По моим ощущениям, наиболее адекватно экономический перелом воспел Юлий Дубов в «Варягах и ворюгах», и, конечно, прежде всего в «Большой пайке». Я вообще считаю, что Юлий Анатольевич Дубов — большой писатель. Ну, он друг мой. И мне очень грустно его отсутствие в России — прежде всего потому, что это был человек (ну, и остался, я же бываю в Лондоне), с которым я могу какие-то технические стороны литературы обсудить. Он их чувствует тоньше, чем многие. Большой писатель. И книги его полезны. Кстати, и последние его романы тоже, на мой взгляд, значительно превосходят многое из текущего литпроцесса.

Безусловно, веллеровский «Майор Звягин». Кстати, Веллер и Дубов — друзья и люди довольно близкие идейно. Безусловно, Маканин, прежде всего «Андеграунд» — вот там отрефлексирована перестройка. Пелевин — само собой, это уж без вопросов. «Сердца четырёх» Сорокина, если говорить о 91–92-м годах. Петрушевская — номер один, конечно.

«Помню, что Лев Разгон в интервью производил впечатление непримиримого врага сталинизма. Насколько нужно знать его книгу «Непридуманное»?»
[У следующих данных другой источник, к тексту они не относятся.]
(* ===== verification/ArrayListSpec.v ===== *)
(** What the array list promises: the refinement of its operations to a bag of
    items, the invariant along every sequence of operations of a client, and
    the functional behaviour of the searches and of sorting. *)
From stdpp Require Import sorting.
From S2P Require Import Prelude Memory Effects ArrayList.


(** * Removal, clearing and resizing on a well-formed list *)
Section functional.
Context (l : ArrayList) (Hwf : wf l).

Lemma add_ok item :
  max_cap l <= 2 ^ 59 ->
  exists l', ArrayList_add true item (Some l) =
      Ok (if (item =? NULL) || (max_cap l <=? blen (items l)) then 0 else 1, Some l', [])
    /\ wf l' /\ max_cap l' = max_cap l /\ free_item l' = free_item l
    /\ if (item =? NULL) || (max_cap l <=? blen (items l)) then l' = l
       else items l' ≡ₚ item :: items l.
Proof.
  intros Hmax. pose proof (count_range l Hwf). pose proof Hwf as [Hs _ Hc [Hm Hx]].
  rewrite <- Hc. destruct (Z.eqb_spec item NULL) as [->|Hi].
  { exists l. done. }
  cbn [orb]. destruct (decide (count l < capacity l)) as [Hlt|Hge].
  - rewrite (proj2 (Z.leb_gt _ _)) by lia.
    destruct (add_free_slot l item Hwf Hi Hlt) as (cells & -> & Hw & Hp). by eexists.
  - destruct (Z.leb_spec (max_cap l) (count l)) as [Hfull|Hroom].
    + exists l. split; [|done]. unfold ArrayList_add. apply on_obj_Ok.
      rewrite (proj2 (Z.eqb_neq item NULL)), !bind_gets by done.
      rewrite (proj2 (Z.ltb_ge _ _)) by lia. by rewrite (proj2 (Z.eqb_eq _ _)) by lia.
    + destruct (add_expand l item Hwf Hi) as (l' & E & Hw & Hit & _ & _); try lia.
      exists l'. split; [done|]. split; [done|].
      assert (Hkeep : max_cap l' = max_cap l /\ free_item l' = free_item l).
      { revert E. unfold ArrayList_add, on_obj.
        rewrite (proj2 (Z.eqb_neq item NULL)), !bind_gets by done.
        rewrite (proj2 (Z.ltb_ge _ _)), (proj2 (Z.eqb_neq _ _)) by lia.
        rewrite (bind_quiet _ _ _ _ _ (here_Some _ _ _ _ _ (expand_grow l Hwf ltac:(lia) ltac:(lia)))).
        unfold slot_store, incr_count. mstep. simpl.
        destruct (blk_store _ _ _); [|done|done]. simpl. by intros [= <-]. }
      destruct Hkeep as [-> ->]. rewrite Hit. repeat split.
      by rewrite Permutation_app_comm.
Qed.

Lemma remove_ok item :
  exists l', ArrayList_remove item (Some l) =
      Ok (tt, Some l', if decide (item <> NULL /\ item ∈ items l) then freed l [item] else [])
    /\ ArrayList_remove_no_free item (Some l) = Ok (tt, Some l', [])
    /\ wf l' /\ max_cap l' = max_cap l /\ free_item l' = free_item l
    /\ items l' = if item =? NULL then items l else remove_first item (items l).
Proof.
  destruct (Z.eqb_spec item NULL) as [->|Hi].
  { exists l. rewrite decide_False by naive_solver. done. }
  unfold ArrayList_remove, ArrayList_remove_no_free. rewrite (proj2 (Z.eqb_neq item NULL)) by done.
  destruct (remove_cases l item Hwf Hi) as [(Hin & a & b & Hl & Hrf & Hscan)|(Hni & Hrf & Hscan)].
  - pose proof (wf_remove l a item b Hwf Hl Hi) as [Hw Hpos].
    pose proof (count_range l Hwf). pose proof Hwf as [_ _ _ [Hm Hx]]. unfold ULONG_MAX in *.
    exists (st l (a ++ NULL :: b) (count l - 1)). rewrite decide_True by done.
    split; [|split; [|done]]; apply on_obj_Ok; rewrite (bind_quiet _ _ _ _ _ Hscan);
      rewrite (st_id l _ Hl) at 1.
    + rewrite remove_by_ptr_middle by lia. unfold freed. by destruct (free_item l).
    + by rewrite remove_by_ptr_no_free_middle by lia.
  - exists l. rewrite decide_False by naive_solver. rewrite Hrf.
    split; [|split; [|done]]; apply on_obj_Ok; by rewrite (bind_quiet _ _ _ _ _ Hscan).
Qed.

Lemma clear_ok :
  exists l', ArrayList_clear (Some l) = Ok (tt, Some l', freed l (items l))
    /\ wf l' /\ max_cap l' = max_cap l /\ free_item l' = free_item l /\ items l' = []
    /\ capacity l' = capacity l.
Proof.
  pose proof Hwf as [_ _ _ [Hm Hx]]. unfold ULONG_MAX in *.
  destruct (wf_cases l Hwf) as [(Hl & Hc & Hct)|(cells & Hl & Hs & Hb & Hc & Hct)].
  - exists l. assert (items l = []) as -> by (unfold items, slots; by rewrite Hl).
    split; [|done]. unfold ArrayList_clear. apply on_obj_Ok. rewrite bind_gets.
    unfold array_fuel. rewrite Hl. cbn [clear_from]. rewrite bind_gets, Hct.
    unfold freed. by destruct (free_item l).
  - exists (st l (replicate (length cells) NULL) 0).
    pose proof (count_range l Hwf). unfold items. rewrite Hs.
    split; [|split; [|split; [done|split; [done|split; [apply items_of_null|done]]]]].
    + unfold ArrayList_clear. apply on_obj_Ok. rewrite bind_gets. unfold array_fuel. rewrite Hl.
      pose proof (clear_from_ok l [] cells (S (S (length cells))) ltac:(lia) ltac:(lia)) as E.
      simpl app in E. rewrite <- Hct, <- (st_id l cells Hl) in E. exact E.
    + apply st_wf; try (unfold ULONG_MAX; lia).
      * unfold blen in *. by rewrite length_replicate.
      * by rewrite items_of_null.
Qed.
Очень нужно, потому что Разгон по условиям игры принадлежал как раз к верхнему слою, к элите. По родне, по браку своему он к этому слою принадлежал, поэтому он отражает довольно распространённые заблуждения тех лет, прежде всего распространённые заблуждения этой элиты, что вот других-то тронут, а их-то — нет. И он вскрывает очень точно вот это ощущение, что «всех есть за что брать, что всех за что-нибудь, а меня-то не за что-то». А потом получается, что всех есть за что. То есть наоборот — всех не за что. Ну, это понятно.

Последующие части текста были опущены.